Rückzugsfiktion nach Erledigungsprinzip
Im Kanton AG ist eine Beschuldigte nach Einsprache gegen einen Übertretungsstrafbefehl nicht zur erstinstanzlichen Hauptverhandlung erschienen, obwohl sie vom persönlichen Erscheinen nicht dispensiert wurde. Das Bezirksgericht beurteilte das Ausbleiben als Rückzug der Einsprache, obwohl die Verteidigerin zur Verhandlung erschienen war. Die Anwendung der Rückzugsfiktion war gemäss Bundesgericht in diesem Fall aber nicht zulässig (BGer 6B_144/2020 vom 03.02.2021). Es erläutert die Rechtslage wie folgt:
Hat die Verfahrensleitung die beschuldigte Person zum persönlichen Erscheinen verpflichtet, gilt die Rückzugsfiktion von Art. 356 Abs. 4 StPO nach der Rechtsprechung entgegen dem Wortlaut von Art. 356 Abs. 4 StPO auch, wenn die Einsprache erhebende beschuldigte Person der Hauptverhandlung unentschuldigt fernbleibt und lediglich ihr Rechtsanwalt zur Verhandlung erscheint (Urteile 6B_1201/2018 vom 15. Oktober 2019 E. 4.3.1 und 4.4.2, publ. in: Pra 2020 S. 98; 6B_1298/2018 vom 21. März 2019 E. 3.1, nicht publ. in: BGE 145 I 201; 6B_7/2017 vom 5. Mai 2017 E. 1.4 f.; je mit Hinweisen). Verlangt wird jedoch, dass die beschuldigte Person effektiv Kenntnis von der Verhandlung und der Pflicht zum persönlichen Erscheinen hat und dass sie hinreichend über die Folgen des unentschuldigten Fernbleibens in einer ihr verständlichen Weise belehrt wurde. Die Rückzugsfiktion von Art. 356 Abs. 4 StPO kommt nur zum Tragen, wenn aus dem unentschuldigten Fernbleiben nach dem Grundsatz von Treu und Glauben (Art. 3 Abs. 2 lit. a StPO) auf ein Desinteresse am weiteren Gang des Strafverfahrens geschlossen werden kann (BGE 146 IV 286 E. 2.2 S. 289, 30 E. 1.1.1 S. 32 f.; 142 IV 158 E. 3.1 S. 159 f. und E. 3.3 S. 161; 140 IV 82 E. 2.3 S. 84 und E. 2.5 S. 85) [E. 1.1.2, Hervorhebungen durch mich].
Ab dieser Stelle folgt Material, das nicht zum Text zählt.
(** Under the probe that queries the environment, in a browser, every
    render after the first returns the classification of
    [navigator.userAgent]. *)
Theorem query_environment_classifies env nav n :
  navigator env = Some nav ->
  shown (visit queryEnvironment env (S n)) =
  EmptyObject :: replicate n (Classified (getDevice (userAgent nav))).
Proof.
  intros Hn. unfold visit.
  destruct (renderSeq_spec env _ boot (PageInv_boot env) eq_refl
              (answers_survivable queryEnvironment env (S n))) as [_ ->].
  rewrite (answers_const queryEnvironment env true).
  - apply expected_const. unfold classify, readUserAgent. by rewrite Hn.
  - intros k. simpl. rewrite Hn. by apply bool_decide_eq_true.
Qed.

(** ** The theorems at work *)

Definition browser : Env :=
  {| navigator := Some {| userAgent := uaPixel |} |}.

Definition server : Env :=
  {| navigator := None |}.

Lemma device_lags_one_render_witness :
  crashed (renderSeq server boot [false; false]) = None /\
  shown (renderSeq server boot [false; false]) = expected server [false; false].
Proof. apply (device_lags_one_render server [false; false]). by repeat constructor. Defined.

Lemma device_settles_witness :
  let p := renderSeq browser boot ([false; true; false] ++ [true; true]) in
  last (shown p) = Some (Classified (getDevice uaPixel)) /\ pending p = false /\ crashed p = None.
Proof. exact (device_settles browser {| userAgent := uaPixel |} [false; true; false] eq_refl). Defined.

Lemma settle_terminates_witness :
  let p := settle browser 5 true (renderPage browser boot true) in
  p = renderSeq browser boot [true; true] /\ pending p = false /\
  shown p = [EmptyObject; Classified (getDevice uaPixel)].
Proof. exact (settle_terminates browser true (Classified (getDevice uaPixel)) 4 eq_refl). Defined.

Lemma missing_navigator_crashes_witness :
  let p := renderSeq server boot ([false; false] ++ [true]) in
  crashed p = Some (ReferenceError "navigator") /\ fiber p = None /\ renderSeq server p [true; false] = p.
Proof.
  apply (missing_navigator_crashes server [false; false] [true; false]); [done|by repeat constructor].
Defined.

Lemma client_shows_ssr_first_witness :
  shown (renderSeq browser boot [false; true; true]) =
  [EmptyObject; Classified (getDevice "SSR"); Classified (getDevice uaPixel)].
Proof. exact (client_shows_ssr_first browser {| userAgent := uaPixel |} eq_refl). Defined.

Lemma query_environment_classifies_witness :
  shown (visit queryEnvironment browser 3) =
  EmptyObject :: replicate 2 (Classified (getDevice uaPixel)).
Proof. exact (query_environment_classifies browser {| userAgent := uaPixel |} 2 eq_refl). Defined.

Lemma android_browser_reports_mobile_witness :
  let p := renderSeq browser boot ([false] ++ [true; true]) in
  head (shown p) = Some EmptyObject /\
  exists d, last (shown p) = Some (Classified d) /\
    isAndroid d = true /\ isMobile d = true /\ isDesktop d = false /\ isSSR d = false.
Proof.
  apply (android_browser_reports_mobile browser {| userAgent := uaPixel |} [false]).
  - reflexivity.
  - by apply (bool_decide_unpack _).
  - by apply (bool_decide_unpack _).
Defined.

Lemma ssr_reported_in_browser_not_on_server_witness :
  Boolean (getField isSSR (renderToString true)) = false /\
  exists d,
    shown (renderSeq browser boot [false; true; true]) =
      [EmptyObject; Classified d; Classified (getDevice uaPixel)] /\
    isSSR d = true /\ isDesktop d = false.
Proof.
  exact (ssr_reported_in_browser_not_on_server browser {| userAgent := uaPixel |} true eq_refl).
Defined.
(** * dlimp/dataloader.py: trajectory tagging and windowed regrouping

    A shallow embedding of [src/dlimp/dataloader.py]:
    - [_add_traj_metadata], the function mapped over the enumerated stream of
      decoded trajectories (canonical length, broadcasting, composite key,
      assertions, the [_i] and [_len] fields);
    - the three lambdas handed to [group_by_window] in [make_dataset];
    - [make_dataset] itself, as the tf.data plan it builds.

    Conventions.
    - A Python dict of tensors is a [gmap string Tensor].
    - A tensor is a scalar or a stack of sub-tensors along axis 0; element
      payloads (of whatever dtype) are integers.  The size of axis 0, which
      [tf.shape(v)[0]] reads, is the number of stacked sub-tensors.
    - int64 tensor arithmetic wraps around ([wrap64]); [%] and [//] on
      tensors are floormod and floordiv, which on a positive divisor are
      [Z.modulo] and [Z.div].
    - A failing assertion is an [Err].  [_add_traj_metadata] is mapped over
      a dataset: its body runs once, while [dataset.map] traces it, and the
      Python [assert]s on the names [_i] and [_len] fail then, before any
      element flows; the three [tf.assert_equal] build operations that run
      with every element, in the order of the source text. *)

From stdpp Require Import gmap strings list fin_maps sorting.

Local Open Scope Z_scope.
Local Set Warnings "-register-all".

(** ** 64-bit integer tensors *)

Module Int64.

Definition modulus : Z := 2 ^ 64.
Definition half_modulus : Z := 2 ^ 63.

(** Two's-complement wrap-around of a mathematical integer into int64. *)
Definition wrap64 (z : Z) : Z := (z + half_modulus) mod modulus - half_modulus.

Definition in_range (z : Z) : Prop := - half_modulus <= z < half_modulus.

Definition mul (a b : Z) : Z := wrap64 (a * b).
Definition add (a b : Z) : Z := wrap64 (a + b).

(** [a % b] and [a // b] on tensors. *)
Definition floormod (a b : Z) : Z := a mod b.
Definition floordiv (a b : Z) : Z := a / b.

End Int64.

(** ** Tensors and records *)

Inductive Tensor : Type :=
| Scalar (v : Z)
| Stack (rows : list Tensor).

(** A decoded trajectory ([Dict[str, tf.Tensor]]); also a single step. *)
Abbreviation Record := (gmap string Tensor).

(** [tf.shape(v)[0] if len(v.shape) > 0 else None] *)
Definition tf_shape0 (v : Tensor) : option Z :=
  match v with
  | Scalar _ => None
  | Stack rows => Some (Z.of_nat (length rows))
  end.

Definition rows_of (v : Tensor) : list Tensor :=
  match v with
  | Scalar _ => []
  | Stack rows => rows
  end.

(** All elements of a tensor in row-major order. *)
Fixpoint flatten (v : Tensor) : list Z :=
  match v with
  | Scalar z => [z]
  | Stack rows => List.flat_map flatten rows
  end.

(** [tf.repeat(v, n)]: without an axis the input is flattened and every
    element is repeated [n] times; the result has rank 1. *)
Definition tf_repeat (v : Tensor) (n : Z) : Tensor :=
  Stack (List.flat_map (fun z => replicate (Z.to_nat n) (Scalar z)) (flatten v)).

(** [tf.repeat(v, n, axis=0)]: every sub-tensor along axis 0 is repeated [n]
    times.  The source only calls it on tensors of rank at least 1. *)
Definition tf_repeat_axis0 (v : Tensor) (n : Z) : Tensor :=
  match v with
  | Scalar z => Scalar z
  | Stack rows => Stack (List.flat_map (fun r => replicate (Z.to_nat n) r) rows)
  end.

(** [tf.reduce_max] of a Python list of integer scalars.  On the empty list
    TensorFlow builds an empty float tensor, which is no length: [None]. *)
Definition reduce_max (l : list Z) : option Z :=
  match l with
  | [] => None
  | a :: r => Some (foldr Z.max a r)
  end.

(** [tf.unique(l).y]: the distinct values in order of first occurrence. *)
Fixpoint tf_unique (l : list Z) : list Z :=
  match l with
  | [] => []
  | a :: r => a :: filter (fun b => b ≠ a) (tf_unique r)
  end.

(** ** The tagger *)

Definition _TRAJ_IDX_ENCODING_BITS : Z := 51.

Inductive error : Type :=
| EmptyReduceMax        (* no field has a leading dimension *)
| LengthMismatchError   (* first [tf.assert_equal]: the lengths are not all the same *)
| KeyOverflowError      (* second or third [tf.assert_equal]: the key does not decode *)
| ReservedFieldError.   (* [assert "_i" not in x], [assert "_len" not in x] *)

Inductive result (A : Type) : Type :=
| Ok (a : A)
| Err (e : error).
Arguments Ok {A} a.
Arguments Err {A} e.

Definition is_Ok {A} (r : result A) : Prop :=
  match r with Ok _ => True | Err _ => False end.

(** [traj_lens = {k: tf.shape(v)[0] if len(v.shape) > 0 else None ...}] *)
Definition traj_lens (x : Record) : gmap string (option Z) := tf_shape0 <$> x.

(** [[l for l in traj_lens.values() if l is not None]] *)
Definition known_lens (x : Record) : list Z :=
  omap id (map_to_list (traj_lens x)).*2.

(** [traj_len = tf.reduce_max([...])] *)
Definition canonical_length (x : Record) : option Z := reduce_max (known_lens x).

(** One iteration of [for k in x], on the entry [x[k]]; it returns the new
    [x[k]] and the new [traj_lens[k]].  The two [if]s run one after the
    other, the second on what the first left. *)
Definition broadcast_entry (traj_len : Z) (v : Tensor) : Tensor * Z :=
  let '(v1, l1) :=
    match tf_shape0 v with
    | None => (tf_repeat v traj_len, traj_len)
    | Some l => (v, l)
    end in
  if l1 =? 1 then (tf_repeat_axis0 v1 traj_len, traj_len) else (v1, l1).

(** The whole loop: an iteration reads and writes the entry of its own key
    only, so the loop is a pointwise map over the dict. *)
Definition broadcast_all (traj_len : Z) (x : Record) : gmap string (Tensor * Z) :=
  broadcast_entry traj_len <$> x.

(** [tf.cast(traj_len, tf.int64) * (2**_TRAJ_IDX_ENCODING_BITS) + i] *)
Definition composite_key (traj_len i : Z) : Z :=
  Int64.add (Int64.mul traj_len (2 ^ _TRAJ_IDX_ENCODING_BITS)) i.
In casu stützt das Bundesgericht seinen Entscheid darauf, dass das Dispensationsgesuch nicht korrekt behandelt wurde. Das Gericht habe das Gesuch “einzig deshalb” abgewiesen, um das Verfahren abschreiben zu können.
Vorliegend geht es um Parkbussen, die grundsätzlich im Ordnungsbussenverfahren zu ahnden sind. Die persönliche Teilnahme der Beschwerdeführerin an der Gerichtsverhandlung war nur erforderlich, weil das Bezirksgericht diese anordnete (Art. 336 Abs. 1 lit. b StPO). Die Beschwerdeführerin und ihre Verteidigerin machten wichtige Gründe im Sinne von Art. 336 Abs. 3 StPO geltend, die in der vorliegenden Angelegenheit grundsätzlich eine Dispensierung von der Pflicht zur persönlichen Teilnahme an der Hauptverhandlung rechtfertigen könnten. Die Vorinstanz hätte sich daher nicht nur mit Art. 114 Abs. 1 StPO, sondern auch mit Art. 336 Abs. 3 StPO befassen und insbesondere darlegen müssen, weshalb die Anwesenheit der Beschwerdeführerin trotz der geltend gemachten gesundheitlichen Probleme erforderlich war. Dies ist vorliegend nicht ohne Weiteres ersichtlich, da es im Wesentlichen um die Frage geht, ob die an den Fahrzeughalter adressierten Ordnungsbussen bezahlt und ob die Ordnungsbussen der Beschwerdeführerin überhaupt eröffnet wurden. Wohl ist Art. 336 Abs. 3 StPO als “Kann-Bestimmung” formuliert. Dies entbindet das Gericht jedoch nicht davon, ein Dispensierungsgesuch korrekt zu behandeln und dessen Abweisung zu begründen. Zudem erscheint es überspitzt formalistisch, wenn die Voraussetzungen für eine Dispensierung grundsätzlich gegeben wären, da wichtige Gründe vorliegen und die persönliche Anwesenheit nicht notwendig ist (Art. 336 Abs. 3 StPO), das Gericht das Gesuch jedoch einzig deshalb abweist, um das Verfahren gestützt auf Art. 356 Abs. 4 StPO abschreiben zu können. Daran ändert nichts, dass Verhinderungsgründe rechtzeitig geltend zu machen sind (vgl. Art. 205 Abs. 2 StPO) und die Beschwerdeführerin grundsätzlich bereits früher um Dispensierung von der persönlichen Teilnahme an der Hauptverhandlung hätte ersuchen können. Der angefochtene Entscheid verstösst gegen Bundesrecht, da das Dispensierungsgesuch der Beschwerdeführerin nicht korrekt behandelt wurde (E. 1.5.3, Hervorhebungen durch mich).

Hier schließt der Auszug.